All chairs are chosen by the Dean of the Faculty, who bases decisions on faculty recommendations.

"We poll the faculty in the specific department and ask them to rank their choices for department chair," said George Wolford, the assistant dean of faculty for the social sciences.

"We're not obligated to follow the votes, but 98 out of 100 times, we go with the faculty's wishes," Wolford said. "If a department overwhelmingly chooses person X, we'd probably go with that person, even if we thought there was a mistake."

Although new chairs are chosen every three years, they do not all step down the same year. Rather, the position is handed over on a staggered basis.

"I don't really think that that was the design, but it seems to have evolved that way," Wolford said.

Penner said the three-year interval works well.

"The three-year chairmanship gives everyone a chance to do it, and it's a short enough time period that one doesn't become stale at it," Penner said.

"And even if the department gets a really bad chair, three years isn't going to kill the department," he said.

Drama Department Chair Mara Sabinson said she also agrees with the policy of changing chairs every three years.

"It's healthy to get new people as chairs," she said. "It prevents the creation of a hierarchical fiefdom."

Sabinson said she has a more time-consuming role that most department chairs.

In addition to the work all chairs do, Sabinson also heads the committee that oversees the College's dramatic productions.

"I have to make sure that the season choices are done on time, and I have to take our philosophy and mission and make it happen in our productions," Sabinson said.

Sabinson's job also involves bringing in outsiders who review the work of drama professors.

The negatives

Professors said there are many negatives to serving as a department chair.

"It is most joyless when I have to tell a particular colleague that his promotion isn't going to work out or he's not going to receive a recommendation," Penner said.

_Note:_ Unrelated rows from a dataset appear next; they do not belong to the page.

(* ===== verification/Certificats.v ===== *)
(** The certificates of the TLS client: [src/net/security/tls/asn1.rs] (a reader of DER),
    [x509.rs] (parsing, signatures, host names), [roots.rs] (the trust anchors) and
    [validate.rs] (the chain). A string is the list of its UTF-8 octets. Where a step of the
    code can stop the kernel its model gives an outer [None]. *)

From S2P Require Import Prelude GrandsEntiers Hachage Rsa Courbes.

(** ** [asn1.rs] *)
Module Asn1.
Open Scope Z_scope.

Definition TAG_BOOLEAN : Z := 0x01.
Definition TAG_UTCTIME : Z := 0x17.
Definition TAG_SEQUENCE : Z := 0x30.

Record Der := mk_der { tag : Z; content : list Z; full : list Z }.

(** [for i in 0..num { l = (l << 8) | data[2 + i] }] *)
Definition longueur (l : list Z) : Z := fold_left (fun l b => Z.lor (Z.shiftl l 8) b) l 0.
(** The length and the size of the header. *)
Definition entete (data : list Z) : option (Z * Z) :=
  let first := aget data 1 in
  if Z.land first 0x80 =? 0 then Some (first, 2)
  else
    let num := Z.land first 0x7f in
    if (num =? 0) || (4 <? num) || (Z.of_nat (length data) <? 2 + num) then None
    else Some (longueur (slice data 2 (Z.to_nat num)), 2 + num).
(** An element and what follows it. *)
Definition read (data : list Z) : option (Der * list Z) :=
  if (length data <? 2)%nat then None
  else
    '(len, header) ← entete data;
    if Z.of_nat (length data) <? header + len then None
    else
      let fin := Z.to_nat (header + len) in
      Some (mk_der (aget data 0) (slice data (Z.to_nat header) (Z.to_nat len)) (take fin data), drop fin data).
Definition read_tag (data : list Z) (t : Z) : option (Der * list Z) :=
  '(e, rest) ← read data;
  if negb (tag e =? t) then None else Some (e, rest).

(** The state of the iterator is the rest of the content. *)
Definition children (d : Der) : list Z := content d.
Definition next (rest : list Z) : option (Der * list Z) :=
  match rest with [] => None | _ => read rest end.
Definition first_child (d : Der) : option Der := fst <$> next (children d).
(** The elements a [for] loop visits; each takes two octets at least. *)
Fixpoint elements (tours : nat) (rest : list Z) : list Der :=
  match tours with
  | O => []
  | S tours => match next rest with Some (e, rest) => e :: elements tours rest | None => [] end
  end.
Definition tous_les (rest : list Z) : list Der := elements (length rest) rest.
End Asn1.

(** ** [x509.rs] *)
Module X509.
Import Asn1.
Open Scope Z_scope.

Definition OID_RSA_ENCRYPTION : list Z := [0x2a; 0x86; 0x48; 0x86; 0xf7; 0x0d; 0x01; 0x01; 0x01].
Definition OID_SHA256_RSA : list Z := [0x2a; 0x86; 0x48; 0x86; 0xf7; 0x0d; 0x01; 0x01; 0x0b].
Definition OID_RSA_PSS : list Z := [0x2a; 0x86; 0x48; 0x86; 0xf7; 0x0d; 0x01; 0x01; 0x0a].
Definition OID_EC_PUBKEY : list Z := [0x2a; 0x86; 0x48; 0xce; 0x3d; 0x02; 0x01].
Definition OID_P256 : list Z := [0x2a; 0x86; 0x48; 0xce; 0x3d; 0x03; 0x01; 0x07].
Definition OID_P384 : list Z := [0x2b; 0x81; 0x04; 0x00; 0x22].
Definition OID_ECDSA_SHA256 : list Z := [0x2a; 0x86; 0x48; 0xce; 0x3d; 0x04; 0x03; 0x02].
Definition OID_ECDSA_SHA384 : list Z := [0x2a; 0x86; 0x48; 0xce; 0x3d; 0x04; 0x03; 0x03].
Definition OID_SAN : list Z := [0x55; 0x1d; 0x11].
Definition OID_BASIC_CONSTRAINTS : list Z := [0x55; 0x1d; 0x13].

Inductive SigAlg := RsaPkcs1Sha256 | RsaPss | EcdsaP256Sha256 | EcdsaP384Sha384 | UnknownAlg.
Inductive PubKey :=
| RsaKey (n e : list Z)
| EcP256 (point : list Z)
| EcP384 (point : list Z)
| UnknownKey.
#[global] Instance SigAlg_eq_dec : EqDecision SigAlg.
Proof. solve_decision. Defined.
#[global] Instance PubKey_eq_dec : EqDecision PubKey.
Proof. solve_decision. Defined.

Record Certificate := mk_cert {
  tbs : list Z; sig_alg : SigAlg; signature : list Z; subject : list Z; issuer : list Z;
  pubkey : PubKey; not_before : Z; not_after : Z; san_dns : list (list Z); is_ca : bool }.

Definition alg_from_oid (oid : list Z) : SigAlg :=
  if bool_decide (oid = OID_SHA256_RSA) then RsaPkcs1Sha256
  else if bool_decide (oid = OID_RSA_PSS) then RsaPss
  else if bool_decide (oid = OID_ECDSA_SHA256) then EcdsaP256Sha256
  else if bool_decide (oid = OID_ECDSA_SHA384) then EcdsaP384Sha384
  else UnknownAlg.

(** [(c - b'0') as u64] on octets: below ['0'] the kernel stops. *)
Definition digit (c : Z) : option Z := if c <? 48 then None else Some (c - 48).
Definition two (s : list Z) (i : Z) : option Z :=
  if i + 1 <? Z.of_nat (length s) then
    a ← digit (aget s i);
    b ← digit (aget s (i + 1));
    Some (a * 10 + b)
  else Some 0.
Definition parse_time (d : Der) : option Z :=
  let s := content d in
  if (tag d =? TAG_UTCTIME) && (12 <=? Z.of_nat (length s)) then
    yy ← two s 0;
    let year := if 50 <=? yy then 1900 + yy else 2000 + yy in
    mois ← two s 2; jour ← two s 4; heure ← two s 6; minute ← two s 8; seconde ← two s 10;
    Some (year * 10000000000 + mois * 100000000 + jour * 1000000 + heure * 10000 + minute * 100 + seconde)
  else if 14 <=? Z.of_nat (length s) then
    siecle ← two s 0; an ← two s 2;
    mois ← two s 4; jour ← two s 6; heure ← two s 8; minute ← two s 10; seconde ← two s 12;
    Some ((siecle * 100 + an) * 10000000000 + mois * 100000000 + jour * 1000000 + heure * 10000 + minute * 100 + seconde)
  else Some 0.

The large amount of communication required by the position is annoying, Sabinson said.

"There are too many paper and e-mail massages sent, and it often seems like a waste of trees, electricity and time," she said.

Being a department chair also involves a huge time commitment.

"You need to be here around the clock when you're the chair," History Department Chair Gene Garthwaite said. "You just don't have time for anything else."

The positives

Professors did say that the position of department chair does have certain advantages -- like fewer classes and more money.

To compensate for increased time constraints, chairs teach one class fewer than their colleagues.

"It just wouldn't be fair to the students for the department chairs to be teaching more," Garthwaite said.

Another benefit of serving as department chair is a salary increase.

"When a professor becomes a department chair, they are put in a quasi-administrative position, which requires 11 months of duty, instead of the nine months that faculty members put in," Penner said. "The chair is given one-ninth of his or her salary as compensation for that extra time."

Sabinson said it is unfair that chairs from different departments receive different salaries.

"We're all making basically the same time commitment, but we don't get the same compensation," she said.

Other professor said the position of department chair has more to offer than fewer classes and an increased salary.

"I've been able to meet a broader range of students as department chair," Garthwaite said, "and it's been a real pleasure."

"There's a certain pleasure in seeing the class schedules working smoothly and in writing letters of recommendation for your colleagues' promotions and grants," Penner said.